Gouvernance
67 propositions pour cesser de brader la souveraineté publique
Par Thierry Derouet, publié le 15 juillet 2025
La commande publique représente 400 milliards d’euros par an. Et pourtant, elle continue d’alimenter les dépendances industrielles, numériques et agricoles qu’elle prétend combattre. Le Sénat tire le signal d’alarme avec 67 propositions pour que la France cesse de financer ses propres faiblesses.
”Non, je ne peux pas le garantir.” Interrogé par le Sénat sur la capacité de Microsoft à protéger les données publiques françaises des lois extraterritoriales américaines, le Directeur des affaires publiques et juridiques Anton Carniaux n’a pas cherché à noyer le poisson. Sa réponse, aussi brève que brutale, a servi de déclencheur. Car derrière cette admission, c’est tout un modèle d’achat public qui vacille.
La France prétend défendre sa souveraineté numérique, mais continue de signer avec des géants non européens. Elle affirme soutenir ses PME, mais leur ferme la porte avec des procédures kafkaïennes. Elle proclame vouloir verdir ses pratiques, tout en poursuivant la logique du moins-disant.
La commission d’enquête sénatoriale a voulu comprendre. Le résultat : 51 auditions, 134 témoins, et 67 propositions qui dessinent une évidence : l’État achète trop souvent contre ses propres intérêts. Ce rapport n’est pas un simple exercice parlementaire — c’est un miroir tendu aux contradictions de l’action publique. Et peut-être un mode d’emploi pour en sortir.
La commande publique, un colosse aux pieds d’argile
Le constat sénatorial est sévère : « L’État n’a pas su se hisser à la hauteur des enjeux lorsqu’il s’est agi de garantir la souveraineté nationale », tranche le rapport. Trois grands acteurs de l’État sont directement mis en cause :
• la DAE (Direction des achats de l’État), censée coordonner les achats interministériels ;
• la DAJ (Direction des affaires juridiques) de Bercy, en charge du cadre réglementaire ;
• le CGDD (Commissariat général au développement durable), garant des objectifs environnementaux.

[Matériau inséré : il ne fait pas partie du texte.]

(** Deleting the undelivered rows of a batch leaves the delivered ones and all older rows. *)
Lemma delete_failed models pairs old ids t1 t2 n :
  ids ≡ₚ failed_ids (map out_of pairs) -> map fst pairs ≡ₚ models -> rows t1 ≡ₚ models ++ old -> unique_rows task_conflict (rows t1) = true ->
  delete_many (has_task_id_in ids) t1 = (t2, Ok n) ->
  rows t2 ≡ₚ map fst (List.filter (fun p => is_sent p.2) pairs) ++ old.
Proof using tlaws.
  intros Hids Hp Ht1 Hu Hd. apply delete_many_ok in Hd as [-> _].
  rewrite (filter_ext _ (fun x => negb (has_task_id_in (failed_ids (map out_of pairs)) x)))
    by (intros x; unfold has_task_id_in; f_equal; apply bool_decide_ext; by rewrite Hids).
  rewrite Ht1, <-Hp, List.filter_app.
  assert (NoDup (map t_id (map fst pairs ++ old))) as Hnd.
  { apply task_ids_NoDup. eapply unique_rows_perm; [apply task_conflict_sym| |exact Hu]. by rewrite Ht1, Hp. }
  rewrite map_app in Hnd. apply NoDup_app in Hnd as (Hnd & Hdisj & _).
  rewrite keep_sent by (rewrite map_map in Hnd; exact Hnd). apply Permutation_app_head.
  assert (List.filter (fun x => negb (has_task_id_in (failed_ids (map out_of pairs)) x)) old = old) as ->; [|done].
  assert (forall y, y ∈ old -> has_task_id_in (failed_ids (map out_of pairs)) y = false) as Hold.
  { intros y Hy. unfold has_task_id_in. apply bool_decide_eq_false_2. intros Hin.
    apply (Hdisj (t_id y)); [|by apply list_elem_of_fmap_2].
    unfold failed_ids in Hin. apply list_elem_of_fmap in Hin as (o & -> & [Ho _]%list_filter_elem).
    apply list_elem_of_fmap in Ho as (p & -> & Hp'). simpl. by apply list_elem_of_fmap_2, list_elem_of_fmap_2. }
  clear -Hold. induction old as [|y old IH]; [done|]. simpl. rewrite (Hold y) by left. simpl. f_equal.
  apply IH. intros z Hz. apply Hold. by right.
Qed.

(** The report that was stored. *)
Definition reported (cron_id : Z) (cron_name : string) (aggregate : bool) (outs : list (Uuid * Z * SendResult))
    (l : list CrontabResult) : Prop :=
  exists bad good, l = bad ++ good /\
    Forall (reports cron_id cron_name now false) bad /\ Forall (reports cron_id cron_name now true) good /\
    length bad = count is_full outs /\
    length good = (if aggregate then Nat.min 1 (count is_sent outs) else count is_sent outs).

Lemma save_results_run cron_id cron_name requested precheck aggregate outs outs' (w : W) :
  outs' ≡ₚ outs ->
  let w' := save_results (crontab_results now cron_id cron_name requested precheck aggregate
              (fold_left (tally_step uuid_display now cron_id cron_name requested aggregate) outs' empty_tally)) w in
  rw_task w' = rw_task w /\ rw_manager w' = rw_manager w /\
  ((exists l, reported cron_id cron_name aggregate outs l /\ result_table_rows w' ≡ₚ l ++ result_table_rows w) \/
   (result_table_rows w' = result_table_rows w /\
    is_ok (snd (insert_many (crontab_results now cron_id cron_name requested precheck aggregate
      (fold_left (tally_step uuid_display now cron_id cron_name requested aggregate) outs' empty_tally)) (rw_result w))) = false)).
Proof using rlaws.
  intros Hp. cbv zeta.
  destruct (crontab_results_spec uuid_display now cron_id cron_name requested aggregate precheck outs')
    as (bad & good & -> & Hb & Hg & Nb & Ng).
  rewrite (count_perm _ _ _ Hp) in Nb. rewrite (count_perm _ _ _ Hp) in Ng.
  assert (forall mks l b, Forall (fun mk => forall i, reports cron_id cron_name now b (mk i)) mks ->
    Forall2 (fun mk x => exists i, in_i64 i /\ x = mk i) mks l -> Forall (reports cron_id cron_name now b) l) as Hmade.
  { intros mks l b H H2. induction H2 as [|mk x mks l (i & _ & ->) H2 IH]; [constructor|].
    apply Forall_cons in H as [? ?]. constructor; auto. }
  unfold save_results, result_table_rows. destruct (bad ++ good) as [|mk mks] eqn:El.
  - split_and!; [done|done|]. left. apply app_eq_nil in El as [-> ->]. exists []. split; [|done].
    exists [], []. done.
  - rewrite <-El. split_and!; [done|done|]. destruct (insert_many (bad ++ good) (rw_result w)) as [r' [l|err]] eqn:Ei; simpl.
    + left. apply insert_many_ok in Ei as [Hr H2]. exists l. split; [|done].
      apply Forall2_app_inv_l in H2 as (lb & lg & H2b & H2g & ->). exists lb, lg.
      rewrite <-(Forall2_length _ _ _ H2b), <-(Forall2_length _ _ _ H2g). split_and!; eauto.
    + right. split; [by eapply insert_many_err|done].
Qed.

Aucun n’est parvenu à imposer une stratégie cohérente de pilotage
Symbole de ce désordre : le cas du Health Data Hub, cette plateforme de données de santé publique. Elle devait être provisoirement hébergée chez Microsoft pour deux ans. Or, quatre ans plus tard, la migration vers une solution souveraine reste bloquée. « La migration vers une solution d’hébergement souveraine semble encore lointaine », déplore la commission.
Edward Jossa, président de l’UGAP (Union des groupements d’achats publics, la plus grosse centrale d’achat française), le reconnaît : « Sur les sujets de souveraineté, je reconnais que nous pouvons faire mieux. Il faut que nous donnions plus d’informations sur les éditeurs, les logiciels et les conditions d’hébergement. Nous avons un peu de travail à faire. »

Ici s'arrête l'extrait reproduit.